Friday, July 06, 2018

Retail Zombie Apocalypse Exponentially Greater Than Vacancy Rates Indicate


WolfStreet |  Another regional long-established department-store chain bites the dust. One in an endless series. The 16 Magic Mart stores in West Virginia, Virginia, and Kentucky, plus a distribution center and the company’s headquarters will be closed and liquidated, according to Ammar’s, Inc., a family-owned company that owns the stores and started with its first store 97 years ago.

In a letter to employees, the company blamed “continued inadequate sales leading to substantial financial losses,” and “difficult economic conditions that continue to persist in the markets we operate.” All locations will be closed “sometime around November 1.”

And then those stores, many of them located in less than booming environments, will become vacant.

Department stores have been hardest hit by online retail. Among them, regional chains have been hardest hit. Bon-Ton Stores – which operates department stores in 23 states under the brands of Bon-Ton, Bergner’s, Boston Store, Carson’s, Elder-Beerman, Herberger’s, and Younkers – is now in the process of being liquidated. 24,000 employees are losing their jobs. Numerous smaller chains have shut their doors. Among the national chains, store closures have been widespread: Macy’s, Sears, Kmart, J.C. Penney, etc. have closed thousands of large stores over the past few years. Smaller stores and specialty stores are shutting down across the country.
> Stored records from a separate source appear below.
Definition check_optional_integer (field : string) (minimum maximum : Z) (value : option Z) : result unit :=
  match value with
  | None => invalid (field ++ " must be an integer")
  | Some value => check_integer field minimum maximum value
  end.

Definition check_finite (field : string) (minimum maximum : float) (exclusive : bool) (number : float) : result unit :=
  raise_if negb (isfinite number)
           || negb (fle minimum number && (if exclusive then SFltb number maximum else fle number maximum))
    as MetadataValidationError msg (field ++ " is outside its allowed range")%string ;;
  Ok tt.

Definition check_text (field : string) (maximum : Z) (value : str) : result unit :=
  raise_if bool_decide (value = []) || (maximum <? len value)
    as MetadataValidationError msg (field ++ " must be a bounded string")%string ;;
  raise_if existsb (fun c => ord c <? 32) value
    as MetadataValidationError msg (field ++ " cannot contain control characters")%string ;;
  Ok tt.

(** [_utc] *)
Definition check_utc (field : string) (value : datetime) : result datetime :=
  match dt_off value with
  | None => invalid (field ++ " must be timezone-aware UTC")
  | Some off =>
      raise_if negb (off =? 0) as MetadataValidationError msg (field ++ " must use a UTC offset")%string ;;
      astimezone_utc value
  end.

(** A check of an optional field that may be absent. *)
Definition when_present {A} (check : A -> result unit) (value : option A) : result unit :=
  match value with None => Ok tt | Some v => check v end.

(** ** Records *)

Record TimeAnchor := mkAnchor {
  ta_source : TimeAnchorSource;
  ta_monotonic_ns : Z;
  ta_utc : datetime;
  ta_uncertainty_ns : Z;
  ta_provenance : str
}.

#[export] Instance TimeAnchor_eq_dec : EqDecision TimeAnchor. Proof. solve_decision. Defined.

Definition TimeAnchor_new (self : TimeAnchor) : result TimeAnchor :=
  let! _ := check_integer "time_anchor.monotonic_ns" 0 MAX_MONOTONIC_NS (ta_monotonic_ns self) in
  let! _ := check_utc "time_anchor.utc" (ta_utc self) in
  let! _ := check_integer "time_anchor.uncertainty_ns" 0 MAX_UNCERTAINTY_NS (ta_uncertainty_ns self) in
  let! _ := check_text "time_anchor.provenance" MAX_PROVENANCE_LENGTH (ta_provenance self) in
  Ok self.

Record VideoSummary := mkVideo {
  v_codec : str;
  v_width : Z;
  v_height : Z;
  v_fps_nominal : float;
  v_target_bitrate_bps : Z;
  v_measured_bitrate_bps : Z;
  v_frames_written : Z;
  v_dropped_frames : Z
}.

#[export] Instance VideoSummary_eq_dec : EqDecision VideoSummary. Proof. solve_decision. Defined.

Definition VideoSummary_new (self : VideoSummary) : result VideoSummary :=
  let! _ := check_text "video.codec" 32 (v_codec self) in
  let! _ := check_integer "video.width" 1 16384 (v_width self) in
  let! _ := check_integer "video.height" 1 16384 (v_height self) in
  let! _ := check_finite "video.fps_nominal" (literal "0.1") (literal "1000.0") false (v_fps_nominal self) in
  let! _ := check_integer "video.target_bitrate_bps" 1 1000000000 (v_target_bitrate_bps self) in
  let! _ := check_integer "video.measured_bitrate_bps" 0 1000000000 (v_measured_bitrate_bps self) in
  let! _ := check_integer "video.frames_written" 0 MAX_MONOTONIC_NS (v_frames_written self) in
  let! _ := check_integer "video.dropped_frames" 0 MAX_MONOTONIC_NS (v_dropped_frames self) in
  Ok self.

Record AudioSummary := mkAudio {
  a_available : bool;
  a_codec : option str;
  a_sample_rate_hz : option Z;
  a_channels : option Z;
  a_target_bitrate_bps : option Z
}.

#[export] Instance AudioSummary_eq_dec : EqDecision AudioSummary. Proof. solve_decision. Defined.

Definition AudioSummary_new (self : AudioSummary) : result AudioSummary :=
  if negb (a_available self) then
    raise_if bool_decide (is_Some (a_codec self)) || bool_decide (is_Some (a_sample_rate_hz self))
             || bool_decide (is_Some (a_channels self)) || bool_decide (is_Some (a_target_bitrate_bps self))
      as MetadataValidationError msg "unavailable audio must not claim stream settings" ;;
    Ok self
  else
    match a_codec self with
    | None => invalid "available audio requires a codec"
    | Some codec =>
        let! _ := check_text "audio.codec" 32 codec in
        let! _ := check_optional_integer "audio.sample_rate_hz" 1 768000 (a_sample_rate_hz self) in
        let! _ := check_optional_integer "audio.channels" 1 32 (a_channels self) in
        let! _ := check_optional_integer "audio.target_bitrate_bps" 1 100000000 (a_target_bitrate_bps self) in
        Ok self
    end.

Record GpsSample := mkSample {
  s_monotonic_ns : Z;
  s_utc : option datetime;
  s_timestamp_quality : TimestampQuality;
  s_lat_deg : option float;
  s_lon_deg : option float;
  s_speed_mps : option float;
  s_course_deg : option float;
  s_altitude_m : option float;
  s_fix_quality : option Z;
  s_satellites : option Z;
  s_hdop : option float
}.

#[export] Instance GpsSample_eq_dec : EqDecision GpsSample. Proof. solve_decision. Defined.

Definition GpsSample_new (self : GpsSample) : result GpsSample :=
  let! _ := check_integer "gps.samples[].monotonic_ns" 0 MAX_MONOTONIC_NS (s_monotonic_ns self) in
  let! _ :=
    match s_timestamp_quality self, s_utc self with
    | MONOTONIC_ONLY, Some _ => invalid "monotonic-only GPS sample UTC must be null"
    | MONOTONIC_ONLY, None => Ok tt
    | _, None => invalid "derived GPS sample requires UTC"
    | _, Some utc => let! _ := check_utc "gps.samples[].utc" utc in Ok tt
    end in
  let! _ :=
    validate_all (fun '(name, value, minimum, maximum, exclusive) =>
        when_present (check_finite ("gps.samples[]." ++ name) (literal minimum) (literal maximum) exclusive) value)
      [ ("lat_deg"%string, s_lat_deg self, "-90.0"%string, "90.0"%string, false);
        ("lon_deg"%string, s_lon_deg self, "-180.0"%string, "180.0"%string, false);
        ("speed_mps"%string, s_speed_mps self, "0.0"%string, "1000.0"%string, false);
        ("course_deg"%string, s_course_deg self, "0.0"%string, "360.0"%string, true);
        ("altitude_m"%string, s_altitude_m self, "-2000.0"%string, "100000.0"%string, false);
        ("hdop"%string, s_hdop self, "0.0"%string, "1000.0"%string, false) ] in
  let! _ := when_present (check_integer "gps.samples[].fix_quality" 0 8) (s_fix_quality self) in
  let! _ := when_present (check_integer "gps.samples[].satellites" 0 255) (s_satellites self) in
  raise_if negb (Bool.eqb (bool_decide (s_lat_deg self = None)) (bool_decide (s_lon_deg self = None)))
    as MetadataValidationError msg "GPS latitude and longitude must be present together" ;;
  Ok self.

Record GpsSummary := mkGps {
  g_available : bool;
  g_first_fix_utc : option datetime;
  g_samples : list GpsSample
}.

#[export] Instance GpsSummary_eq_dec : EqDecision GpsSummary. Proof. solve_decision. Defined.

Definition GpsSummary_new (self : GpsSummary) : result GpsSummary :=
  let! _ := when_present (fun utc => let! _ := check_utc "gps.first_fix_utc" utc in Ok tt) (g_first_fix_utc self) in
  raise_if MAX_GPS_SAMPLES <? Z.of_nat (length (g_samples self))
    as MetadataValidationError msg "gps.samples exceeds its per-clip bound" ;;
  raise_if negb (g_available self)
           && (bool_decide (is_Some (g_first_fix_utc self)) || negb (bool_decide (g_samples self = [])))
    as MetadataValidationError msg "unavailable GPS must not contain fixes or samples" ;;
  Ok self.

Record ClipSidecar := mkSidecar {
  sd_schema_version : Z;
  sd_clip_id : UUID;
  sd_boot_id : UUID;
  sd_sequence : Z;
  sd_video_file : str;
  sd_metadata_file : str;
  sd_start_utc : option datetime;
  sd_end_utc : option datetime;
  sd_start_monotonic_ns : Z;
  sd_end_monotonic_ns : Z;
  sd_gps_time_state : GpsTimeState;
  sd_system_clock_state : SystemClockState;
  sd_timestamp_quality : TimestampQuality;
  sd_time_anchor : option TimeAnchor;
  sd_timezone : str;
  sd_start_local : option local_datetime;
  sd_video : VideoSummary;
  sd_audio : AudioSummary;
  sd_gps : GpsSummary;
  sd_protected : bool;
  sd_protection_reason : option str;
  sd_software_version : str;
  sd_warnings : list str
}.

#[export] Instance ClipSidecar_eq_dec : EqDecision ClipSidecar. Proof. solve_decision. Defined.

(** [value.replace(microsecond=(value.microsecond // 1_000) * 1_000)] *)
Definition canonical_millisecond (value : datetime) : datetime :=
  mkDT (dt_date value) (time_ms (dt_time value)) (dt_off value).

(** [_timedelta_ns] of the difference of two aware values. *)
Definition timedelta_ns (a b : datetime) : Z := (utc_us a - utc_us b) * 1000.

Definition before (a b : datetime) : bool := utc_us a <=? utc_us b.

Section Sidecar.
Context `{ZoneDatabase}.

(** The civil times of a derived sidecar. *)
Definition validate_derived_times (self : ClipSidecar) (start_utc end_utc : datetime) (start_local : local_datetime)
    (anchor : TimeAnchor) : result unit :=
  let! start_utc := check_utc "start_utc" start_utc in
  let! end_utc := check_utc "end_utc" end_utc in
  raise_if before end_utc start_utc as MetadataValidationError msg "end_utc must be after start_utc" ;;
  let monotonic_duration_ns := sd_end_monotonic_ns self - sd_start_monotonic_ns self in
  let civil_duration_ns := timedelta_ns end_utc start_utc in
  raise_if MAX_DURATION_ROUNDING_ERROR_NS <? Z.abs (civil_duration_ns - monotonic_duration_ns)
    as MetadataValidationError msg "civil and monotonic clip durations do not agree" ;;
  raise_if bool_decide (utcoffset start_local = None)
    as MetadataValidationError msg "start_local must be timezone-aware" ;;
  let! expected_local := astimezone_zone start_utc (sd_timezone self) in
  raise_if negb (local_eqb start_local expected_local)
           || negb (bool_decide (utcoffset start_local = utcoffset expected_local))
    as MetadataValidationError msg "start_local does not match start_utc and timezone" ;;
  match sd_timestamp_quality self with
  | GPS_ANCHORED =>
      raise_if negb (bool_decide (ta_source anchor = SOURCE_GPS))
        as MetadataValidationError msg "GPS_ANCHORED requires a GPS time anchor" ;;
      raise_if bool_decide (sd_gps_time_state self = UNSYNCED)
        as MetadataValidationError msg "GPS_ANCHORED cannot use UNSYNCED GPS time" ;;
      Ok tt
  | SYSTEM_DERIVED =>
      raise_if negb (bool_decide (ta_source anchor = SOURCE_SYSTEM_CLOCK))
        as MetadataValidationError msg "SYSTEM_DERIVED requires a system-clock anchor" ;;
      raise_if negb (bool_decide (sd_system_clock_state self = SYNCHRONIZED))
        as MetadataValidationError msg "SYSTEM_DERIVED requires a synchronized system clock" ;;
      Ok tt
  | MONOTONIC_ONLY => Ok tt
  end.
And these stores become vacant.

Landlords have to find other tenants in this environment, or find another purpose, such as redeveloping them for use by chain restaurants, or bulldozing them and building office buildings or apartment buildings or whatever on the land.

Bon-Ton combined with Toys ‘R’ Us – which closed its remaining stores on Friday – occupied nearly 60 million square feet of retail space. Every square inch is now being vacated.

And there’s some handwringing about the so-called “vacancy rate” in the retail sector – a deceptively low measure for reasons that we’ll get to in a moment.

The retail vacancy rate rose to 8.6% in Q2, the highest since 2012, according to data from real-estate research firm Reis Inc., cited by MarketWatch. By comparison, the peak since the Financial Crisis was 9.4% in Q3 2011:
The impact is especially severe among strip malls and other neighborhood and community shopping centers, which suffered their worst quarter in nine years. About 3.8 million square feet of space was emptied from April to June, pushing the vacancy rate for this type of mall up to 10.2%, Reis said.
Note the magnitude: 3.8 million square feet were “emptied out.” This is tiny compared to the 60 million square feet emptied out by just Bon-Ton and Toys ‘R’ Us.

This is why the “vacancy” data, as unappetizing as they may be, aren’t in a steep swoon, though you’d expect them to be, given the rampant store closures.